世界の終わり@渋谷C.C.Lemonホール

世界の終わり@渋谷C.C.Lemonホール
世界の終わり@渋谷C.C.Lemonホール
世界の終わり@渋谷C.C.Lemonホール
世界の終わり@渋谷C.C.Lemonホール
世界の終わり@渋谷C.C.Lemonホール
開演時間を20分ほど押した6時50分を回ったころ、会場暗転とともに始まったのは、まるでディズニーランドのアトラクションに乗る前に流れてくるようなテンションの高い、高揚感を煽る注意事項のアナウンスと壮大なオーケストラ。ざわめく会場は一気に夢の国に迷い込んでしまったようなマジカルな空気に飲み込まれていった。そして、どこからともなく「はじめまして! 世界の終わりです。みんな元気かい? いくよー!」という声が聞こえてくると、ステージは勢いよく噴き出した真っ白なスモークに覆われ、その煙が消えるとともにパッと4人が姿を現した。ライブは“ファンタジー”でスタート。なんだか、夢のようなふわふわした感覚と、確かに今ここにいるという現実が入り混じるような、まさにファンタジーな世界に誘ってくれたのだ。

11月3日に発売されたダブルリードシングル『天使と悪魔/ファンタジー』を携えてのツアー『秋の東名阪ワンマンツアー2010』の追加公演として全国を回ってきた世界の終わりが、渋谷CLUB QUATTROに続いて、ここ渋谷C.C.Lemon Hallでのワンマンを早くも実現してしまった。しかも、チケットはソールドアウト。破格の勢いでめきめきと頭角をあらわしている彼らの今日のライブは、本編10曲にアンコール2曲の全12曲、1時間半弱。
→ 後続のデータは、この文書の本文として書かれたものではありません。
(* ===== verification/Peerstore.v ===== *)
(** * The store of peers (libp2p/peer/peerstore.c)

    The peers a node has heard of, as the linked list of entries that is only ever
    appended to: [ps_entries] is the list of the items from [head_entry] to
    [last_entry].  A [struct PeerEntry*] is the position of the entry. *)
From S2P Require Import Prelude Varint Digits Protobuf Base58 CString Hex Multiaddr Peer.

Record PeerEntry := mkPeerEntry { pe_peer : option Libp2pPeer }.
Record Peerstore := mkPeerstore { ps_entries : list PeerEntry }.

Definition sizeof_PeerEntry : Z := 8.
Definition sizeof_Peerstore : Z := 16.

(** a pointer that is NULL or good *)
Definition to_ptr {A} (p : option A) : ptr A := match p with Some a => Ptr a | None => Null end.

(** from the entry at position [i] *)
Fixpoint get_peer_entry_loop (i : nat) (es : list PeerEntry) (peer_id : bytes) (peer_id_size : Z) : res (option nat) :=
  match es with
  | [] => Ret None
  | e :: es =>
    match pe_peer e with
    | None => UB
    | Some peer =>
      if id_size peer =? peer_id_size then
        let! a := memrd peer_id (id_size peer) in
        let! b := memrd (deref (id peer)) (id_size peer) in
        if bool_decide (a = b) then Ret (Some i) else get_peer_entry_loop (S i) es peer_id peer_id_size
      else get_peer_entry_loop (S i) es peer_id peer_id_size
    end
  end.

Definition libp2p_peerstore_get_peer_entry (peerstore : option Peerstore) (peer_id : ptr bytes) (peer_id_size : Z)
  : res (option nat) :=
  match peerstore, peer_id with
  | None, _ | _, Null => Ret None
  | Some ps, _ =>
    if peer_id_size =? 0 then Ret None else get_peer_entry_loop 0 (ps_entries ps) (pderef peer_id) peer_id_size
  end.

(** the peer of an entry *)
Definition entry_peer (ps : Peerstore) (i : nat) : res Libp2pPeer :=
  match ps_entries ps !! i with
  | Some (mkPeerEntry (Some p)) => Ret p
  | _ => UB
  end.

Definition libp2p_peerstore_get_peer (peerstore : option Peerstore) (peer_id : ptr bytes) (peer_id_size : Z)
  : res (option Libp2pPeer) :=
  let! entry := libp2p_peerstore_get_peer_entry peerstore peer_id peer_id_size in
  match entry, peerstore with
  | Some i, Some ps => let! p := entry_peer ps i in Ret (Some p)
  | _, _ => Ret None
  end.

Definition libp2p_peerstore_get_local_peer (peerstore : option Peerstore) : option Libp2pPeer :=
  match peerstore with
  | Some ps => match ps_entries ps with [] => None | e :: _ => pe_peer e end
  | None => None
  end.

Section peerstore.
Context {M : Malloc}.

Definition libp2p_peer_entry_new : option PeerEntry :=
  if malloc_ok sizeof_PeerEntry then Some (mkPeerEntry None) else None.

Definition libp2p_peer_entry_copy (e : PeerEntry) : res (option PeerEntry) :=
  match libp2p_peer_entry_new with
  | None => Ret None
  | Some _ =>
    match pe_peer e with
    | None => UB
    | Some p => let! copy := libp2p_peer_copy p in
      Ret (match copy with None => None | Some _ => Some (mkPeerEntry copy) end)
    end
  end.

Definition libp2p_peerstore_add_peer_entry (ps : Peerstore) (peer_entry : option PeerEntry) : Z * Peerstore :=
  match peer_entry with
  | None => (0, ps)
  | Some e =>
    if malloc_ok sizeof_Libp2pLinkedList then (1, mkPeerstore (ps_entries ps ++ [e])) else (0, ps)
  end.

(** is an address in the list *)
Fixpoint known_address (incoming : MultiAddress) (existing : list (option MultiAddress)) : res bool :=
  match existing with
  | [] => Ret false
  | a :: existing =>
    let! c := multiaddress_compare (Some incoming) a in
    if c =? 0 then Ret true else known_address incoming existing
  end.

(** new addresses go to the front; the second copy is the one that is kept *)
Fixpoint update_addresses_loop (incoming existing : list (option MultiAddress)) : res (list (option MultiAddress)) :=
  match incoming with
  | [] => Ret existing
  | None :: incoming => update_addresses_loop incoming existing
  | Some ma :: incoming =>
    let! known := known_address ma existing in
    if known : bool then update_addresses_loop incoming existing
    else
      let! ma_copy := multiaddress_copy (Some ma) in
      match ma_copy with
      | None => update_addresses_loop incoming existing
      | Some _ =>
        if malloc_ok sizeof_Libp2pLinkedList then
          let! item := multiaddress_copy (Some ma) in update_addresses_loop incoming (item :: existing)
        else UB
      end
  end.

Definition libp2p_peerstore_update_addresses (existing incoming : Libp2pPeer) : res (Z * Libp2pPeer) :=
  let! l := update_addresses_loop (addr_head incoming) (addr_head existing) in
  Ret (1, mkPeer (id existing) (id_size existing) l (connection_type existing) (sessionContext existing) (is_local existing)).

(** the id is printed for the log, also where nothing is logged *)
Definition libp2p_peerstore_add_peer (ps : Peerstore) (peer : option Libp2pPeer) : res (Z * Peerstore) :=
  match peer with
  | None => UB
  | Some peer =>
    let! entry := libp2p_peerstore_get_peer_entry (Some ps) (to_ptr (id peer)) (id_size peer) in
    match entry with
    | Some i =>
      let! existing := entry_peer ps i in
      let! (_, existing) := libp2p_peerstore_update_addresses existing peer in
      Ret (1, mkPeerstore (<[i := mkPeerEntry (Some existing)]> (ps_entries ps)))
    | None =>
      if 0 <? id_size peer then
        let! _ := libp2p_peer_id_to_string peer in
        match libp2p_peer_entry_new with
        | None => Ret (0, ps)
        | Some _ =>
          let! copy := libp2p_peer_copy peer in
          match copy with
          | None => Ret (0, ps)
          | Some _ =>
            let! _ := libp2p_peer_id_to_string peer in
            Ret (libp2p_peerstore_add_peer_entry ps (Some (mkPeerEntry copy)))
          end
        end
      else Ret (0, ps)
    end
  end.

Definition libp2p_peerstore_new (local_peer : option Libp2pPeer) : res (option Peerstore) :=
  if malloc_ok sizeof_Peerstore then
    let! (_, ps) := libp2p_peerstore_add_peer (mkPeerstore []) local_peer in Ret (Some ps)
  else Ret None.

(** the temporary peer has the caller's id, and [libp2p_peer_free] frees it *)
Definition libp2p_peerstore_get_or_add_peer_by_id (ps : Peerstore) (peer_id : ptr bytes) (peer_id_size : Z)
  : res (option Libp2pPeer * Peerstore) :=
  if peer_id_size =? 0 then Ret (None, ps)
  else
    let! entry := libp2p_peerstore_get_peer_entry (Some ps) peer_id peer_id_size in
    match entry with
    | Some i => let! p := entry_peer ps i in Ret (Some p, ps)
    | None =>
      match libp2p_peer_new with
      | None => UB
      | Some t =>
        let! i := match peer_id with Ptr b => Ret (Some b) | Null => Ret None | Wild => UB end in
        let temp := mkPeer i peer_id_size (addr_head t) (connection_type t) (sessionContext t) (is_local t) in
        let! (_, ps) := libp2p_peerstore_add_peer ps (Some temp) in
        let peer_id := match peer_id with Null => Null | _ => Wild end in
        let! p := libp2p_peerstore_get_peer (Some ps) peer_id peer_id_size in
        Ret (p, ps)
      end
    end.

Definition libp2p_peerstore_get_or_add_peer (ps : Peerstore) (peer : option Libp2pPeer)
  : res (option Libp2pPeer * Peerstore) :=
  match peer with
  | None => Ret (None, ps)
  | Some p =>
    let! out := libp2p_peerstore_get_peer (Some ps) (to_ptr (id p)) (id_size p) in
    match out with
    | Some out => Ret (Some out, ps)
    | None =>
      let! (r, ps) := libp2p_peerstore_add_peer ps peer in
      if r =? 0 then Ret (None, ps)
      else let! out := libp2p_peerstore_get_peer (Some ps) (to_ptr (id p)) (id_size p) in Ret (out, ps)
    end
  end.
End peerstore.

(** ** What a store holds

    Seen from outside, a store is a finite map from the id of a peer to the bytes of
    its addresses, the latest first. *)

(** the struct of an address with the bytes [b], and a text *)
Definition address_of (b : bytes) (a : MultiAddress) : Prop :=
  exists s rest, ma_string a = Ptr (s ++ 0 :: rest) /\ nonzero s /\
    ma_bytes a = Ptr b /\ ma_bsize a = zlen b /\ 0 < zlen b < 2 ^ 31 /\ is_bytes b.

(** the NULL items left out *)
Definition present (l : list (option MultiAddress)) : list MultiAddress := omap (fun a => a) l.

(** a peer with the id [i] and addresses with the bytes [l] *)
Definition peer_with (i : bytes) (l : list bytes) (p : Libp2pPeer) : Prop :=
  id_size p = zlen i /\ (exists rest, deref (id p) = i ++ rest) /\ Forall2 address_of l (present (addr_head p)) /\
  0 <= connection_type p < 2 ^ 32.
初披露の新曲なども含め、すべての持ち曲を出し切った渾身のツアーファイナルだ。

前回のツアーのSHIBUYA O-WESTでのファイナル公演はアンコールも含め全9曲で、さすがに短い…と思ったが、今回は相当の重量感と見応えがあったように思う。それは単純に曲数が増えたことや、ホールワンマンということでカラフルなライティングや映像、ミラーボールや銀テープなどの演出も理由の一つだけれど、それにも増して、楽曲1曲1曲の重みに圧倒されてしまったことが大きな要因だと思う。オーディエンスは、スッと懐に入り込んでくるような深瀬(Vo/G)の柔和な声と純粋無垢なポップネスに身体を揺らすが、頭の中では次々と紡ぎ出される鮮烈な言葉の数々と向き合うことになる。聴く者としては、それはすごくエネルギーのいることで、ライブが進むにつれて、心地よい疲労感に全身が覆われていくのを実感する。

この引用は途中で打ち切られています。